#### YOUR TASK:
In the listing below, pick out lines with "integer".

#### DATA:
········

(** * The Mercury grade resolver of [runtime/mercury_conf_param.h]

    The header turns the macros given on the compiler command line and by
    the toolchain into the full set of configuration macros of a grade.
    Its directives are embedded here as functions on the macro table, in
    the order of the file; an [#error] ends the run with its message. *)

From Stdlib Require Import ZArith String Ascii List Btauto.
From stdpp Require Import gmap strings list fin_maps.
Import ListNotations.

Local Open Scope string_scope.
Local Open Scope Z_scope.

(** ** Macro tables *)

(** The replacement list of an object-like macro: empty ([#define X]) or
    an integer literal ([#define X 1]; [-DX] on the command line is
    [-DX=1]). *)
Inductive body : Type :=
  | Empty
  | Num (n : Z).

(** The preprocessor's macro table.  A flag is true when its macro is
    defined, whatever the body. *)
Abbreviation FlagStore := (gmap string body).

(** What a run of directives gives: the macro table, or the message of the
    [#error] that stopped it. *)
Inductive result (A : Type) : Type :=
  | Ok (a : A)
  | Err (msg : string).
Arguments Ok {A} a.
Arguments Err {A} msg.

Definition directive : Type := FlagStore -> result FlagStore.

Definition cond : Type := FlagStore -> bool.

(** [defined(M)] *)
Definition defined (m : string) : cond :=
  fun s => match s !! m with Some _ => true | None => false end.

Arguments defined m s : simpl never.

Definition cnot (c : cond) : cond := fun s => negb (c s).
Definition cor (c1 c2 : cond) : cond := fun s => c1 s || c2 s.
Definition cand (c1 c2 : cond) : cond := fun s => c1 s && c2 s.

Declare Scope cpp_scope.
Delimit Scope cpp_scope with cpp.
Notation "! c" := (cnot c) (at level 35, right associativity) : cpp_scope.
Notation "c1 '|||' c2" := (cor c1 c2) (at level 50, left associativity) : cpp_scope.
Notation "c1 '&&&' c2" := (cand c1 c2) (at level 40, left associativity) : cpp_scope.

(** [#define M] and [#define M n]; a macro defined already takes the new
    body. *)
Definition define (m : string) (b : body) : directive :=
  fun s => Ok (<[m := b]> s).

(** [#undef M] *)
Definition undef (m : string) : directive :=
  fun s => Ok (delete m s).

(** [#error msg] *)
Definition error (msg : string) : directive :=
  fun _ => Err msg.

Definition skip : directive := fun s => Ok s.

Definition seq (d1 d2 : directive) : directive :=
  fun s => match d1 s with
           | Ok s' => d2 s'
           | Err msg => Err msg
           end.

Notation "d1 ;; d2" := (seq d1 d2)
  (at level 100, d2 at level 200, right associativity) : cpp_scope.

(** [#if c ... #else ... #endif] *)
Definition if_else (c : cond) (d1 d2 : directive) : directive :=
  fun s => if c s then d1 s else d2 s.

(** [#if c ... #endif], [#ifdef M ... #endif] *)
Definition when (c : cond) (d : directive) : directive :=
  if_else c d skip.

(** The truth of an integer in [#if]: the preprocessor computes in the
    widest integer type, 64 bits wide, and keeps the low 64 bits of a
    constant that does not fit. *)
Definition cpp_true (n : Z) : bool := negb (Z.eqb (n mod 2 ^ 64) 0).

(** [#if M ... #endif] on the value of [M]: an undefined macro counts as 0,
    and a macro with an empty body leaves [#if] without an expression,
    which the preprocessor rejects.  Replacement lists other than an
    integer constant are not in [body]. *)
Definition when_value (m : string) (d : directive) : directive :=
  fun s => match s !! m with
           | None => Ok s
           | Some (Num n) => if cpp_true n then d s else Ok s
           | Some Empty => Err "#if with no expression"
           end.

(** The directives of a file, one after the other. *)
Fixpoint run (ds : list directive) : directive :=
  match ds with
  | [] => skip
  | d :: ds' => seq d (run ds')
  end.

Local Open Scope cpp_scope.

(** ** The header, section by section *)

Module Conf.

(** lines 342-347 *)
Definition stack_trace : directive :=
  when (defined "MR_STACK_TRACE")
    (error "MR_STACK_TRACE set independently") ;;
  when (defined "MR_EXEC_TRACE" ||| defined "MR_DEEP_PROFILING")
    (define "MR_STACK_TRACE" Empty).

(** lines 349-368 *)
Definition highlevel_debug : directive :=
  when (defined "MR_HIGHLEVEL_CODE")
    (when (defined "MR_LOWLEVEL_DEBUG")
       (error "MR_HIGHLEVEL_CODE and MR_LOWLEVEL_DEBUG are not supported together") ;;
     when (defined "MR_DEBUG_DD_BACK_END")
       (error "MR_HIGHLEVEL_CODE and MR_DEBUG_DD_BACK_END are not supported together") ;;
     when (defined "MR_DEBUG_GOTOS")
       (error "MR_HIGHLEVEL_CODE and MR_DEBUG_GOTOS are not supported together") ;;
     when (defined "MR_DEBUG_LABEL_NAMES")
       (error "MR_HIGHLEVEL_CODE and MR_DEBUG_LABEL_NAMES are not supported together") ;;
     when (defined "MR_LOWLEVEL_ADDR_DEBUG")
       (error "MR_HIGHLEVEL_CODE and MR_LOWLEVEL_ADDR_DEBUG are not supported together") ;;
     when (defined "MR_DEBUG_LVAL_REP")
       (error "MR_HIGHLEVEL_CODE and MR_DEBUG_LVAL_REP are not supported together")).

(** lines 370-377 *)
Definition debug_agc_all : directive :=
  when_value "MR_DEBUG_AGC_ALL"
    (define "MR_DEBUG_AGC_SCHEDULING" Empty ;;
     define "MR_DEBUG_AGC_COLLECTION" Empty ;;
     define "MR_DEBUG_AGC_FORWARDING" Empty ;;
     define "MR_DEBUG_AGC_SAVED_HPS" Empty ;;
     define "MR_DEBUG_AGC_PRINT_VARS" Empty ;;
     define "MR_DEBUG_AGC_SMALL_HEAP" Empty).

(** lines 438-449 *)
Definition highlevel_profiling : directive :=
  when (defined "MR_HIGHLEVEL_CODE")
    (when (defined "MR_DEEP_PROFILING")
       (error "MR_HIGHLEVEL_CODE and MR_DEEP_PROFILING both defined") ;;
     when (defined "MR_RECORD_TERM_SIZES")
       (error "MR_HIGHLEVEL_CODE and MR_RECORD_TERM_SIZES both defined")).

(** lines 490-504 *)
Definition thread_safe : directive :=
  when (defined "MR_THREAD_SAFE" &&& defined "MR_TRACE_HISTOGRAM")
    (error "MR_THREAD_SAFE and MR_TRACE_HISTOGRAM are not supported together") ;;
  when (defined "MR_THREAD_SAFE" &&& defined "MR_TYPE_CTOR_STATS")
    (error "MR_THREAD_SAFE and MR_TYPE_CTOR_STATS are not supported together") ;;
  when (defined "MR_THREAD_SAFE" &&& defined "MR_TABLE_STATISTICS")
    (error "MR_THREAD_SAFE and MR_TABLE_STATISTICS are not supported together") ;;
  when (defined "MR_THREAD_SAFE" &&& defined "MR_STACK_FRAME_STATS")
    (error "MR_THREAD_SAFE and MR_STACK_FRAME_STATS are not supported together").

(** lines 514-520; both messages name MR_USE_MINIMAL_MODEL_OWN_STACKS in
    the source *)
Definition minimal_model : directive :=
  when (defined "MR_USE_MINIMAL_MODEL_STACK_COPY" &&& ! defined "MR_CONSERVATIVE_GC")
    (error "MR_USE_MINIMAL_MODEL_OWN_STACKS requires MR_CONSERVATIVE_GC") ;;
  when (defined "MR_USE_MINIMAL_MODEL_OWN_STACKS" &&& ! defined "MR_CONSERVATIVE_GC")
    (error "MR_USE_MINIMAL_MODEL_OWN_STACKS requires MR_CONSERVATIVE_GC").

(** lines 529-531 *)
Definition exec_trace_info : directive :=
  when (defined "MR_USE_MINIMAL_MODEL_OWN_STACKS")
    (define "MR_EXEC_TRACE_INFO_IN_CONTEXT" Empty).

(** lines 533-535 *)
Definition minimal_model_debug : directive :=
  when (defined "MR_MINIMAL_MODEL_DEBUG")
    (define "MR_TABLE_STATISTICS" Empty).

(** lines 548-550 *)
Definition boxed_float : directive :=
  when (defined "MR_HIGHLEVEL_CODE")
    (define "MR_BOXED_FLOAT" (Num 1)).

(** lines 556-558 *)
Definition pic : directive :=
  when (defined "__pic__" ||| defined "__PIC__")
    (define "MR_PIC" (Num 1)).

(** lines 574-579 *)
Definition pic_reg : directive :=
  when (defined "MR_PIC")
    (define "MR_PIC_REG" (Num 1)) ;;
  when (defined "__CYGWIN__" ||| defined "_WIN32")
    (undef "MR_PIC_REG").

(** lines 582-585 *)
Definition lowlevel_debug : directive :=
  when (defined "MR_LOWLEVEL_DEBUG")
    (define "MR_DEBUG_GOTOS" Empty ;;
     define "MR_CHECK_FOR_OVERFLOW" Empty).

(** lines 601-614 *)
Definition deep_profiling : directive :=
  if_else (defined "MR_DEEP_PROFILING")
    (define "MR_DEEP_PROFILING_PORT_COUNTS" Empty ;;
     when (! defined "MR_DEEP_PROFILING_PERF_TEST")
       (define "MR_DEEP_PROFILING_TIMING" Empty ;;
        define "MR_DEEP_PROFILING_CALL_SEQ" Empty ;;
        define "MR_DEEP_PROFILING_MEMORY" Empty))
    (undef "MR_DEEP_PROFILING_PORT_COUNTS" ;;
     undef "MR_DEEP_PROFILING_TIMING" ;;
     undef "MR_DEEP_PROFILING_CALL_SEQ" ;;
     undef "MR_DEEP_PROFILING_MEMORY").

(** lines 616-618 *)
Definition check_du_eq : directive :=
  when (! defined "MR_DISABLE_CHECK_DU_EQ")
    (define "MR_CHECK_DU_EQ" Empty).

(** lines 640-646 *)
Definition conservative_gc : directive :=
  if_else (defined "MR_BOEHM_GC" ||| defined "MR_MPS_GC")
    (when (! defined "MR_CONSERVATIVE_GC")
       (define "MR_CONSERVATIVE_GC" Empty))
    (when (defined "MR_CONSERVATIVE_GC")
       (define "MR_BOEHM_GC" Empty)).

(** lines 657-659 *)
Definition might_reclaim_hp : directive :=
  when (! defined "MR_CONSERVATIVE_GC" &&& ! defined "MR_NATIVE_GC")
    (define "MR_MIGHT_RECLAIM_HP_ON_FAILURE" Empty).

(** lines 675-677 *)
Definition reclaim_hp : directive :=
  when (defined "MR_MIGHT_RECLAIM_HP_ON_FAILURE")
    (define "MR_RECLAIM_HP_ON_FAILURE" Empty).

(** lines 680-699 *)
Definition reclaim_hp_sanity : directive :=
  when (defined "MR_RECLAIM_HP_ON_FAILURE")
    (when (! defined "MR_MIGHT_RECLAIM_HP_ON_FAILURE")
       (error "MR_RECLAIM_HP_ON_FAILURE && ! MR_MIGHT_RECLAIM_HP_ON_FAILURE") ;;
     when (defined "MR_CONSERVATIVE_GC")
       (error "MR_RECLAIM_HP_ON_FAILURE and MR_CONSERVATIVE_GC both defined") ;;
     when (defined "MR_NATIVE_GC")
       (error "MR_RECLAIM_HP_ON_FAILURE and MR_NATIVE_GC both defined")).

(** lines 706-711 *)
Definition static_code_addresses : directive :=
  when (defined "MR_STATIC_CODE_ADDRESSES")
    (error "MR_STATIC_CODE_ADDRESSES should not be defined on the command line") ;;
  when (! defined "MR_USE_GCC_NONLOCAL_GOTOS" ||| defined "MR_USE_ASM_LABELS")
    (define "MR_STATIC_CODE_ADDRESSES" Empty).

········

#### ANSWER TO THIS EXERCISE:
    an integer literal ([#define X 1]; [-DX] on the command line is
(** The truth of an integer in [#if]: the preprocessor computes in the
    widest integer type, 64 bits wide, and keeps the low 64 bits of a
    integer constant are not in [body]. *)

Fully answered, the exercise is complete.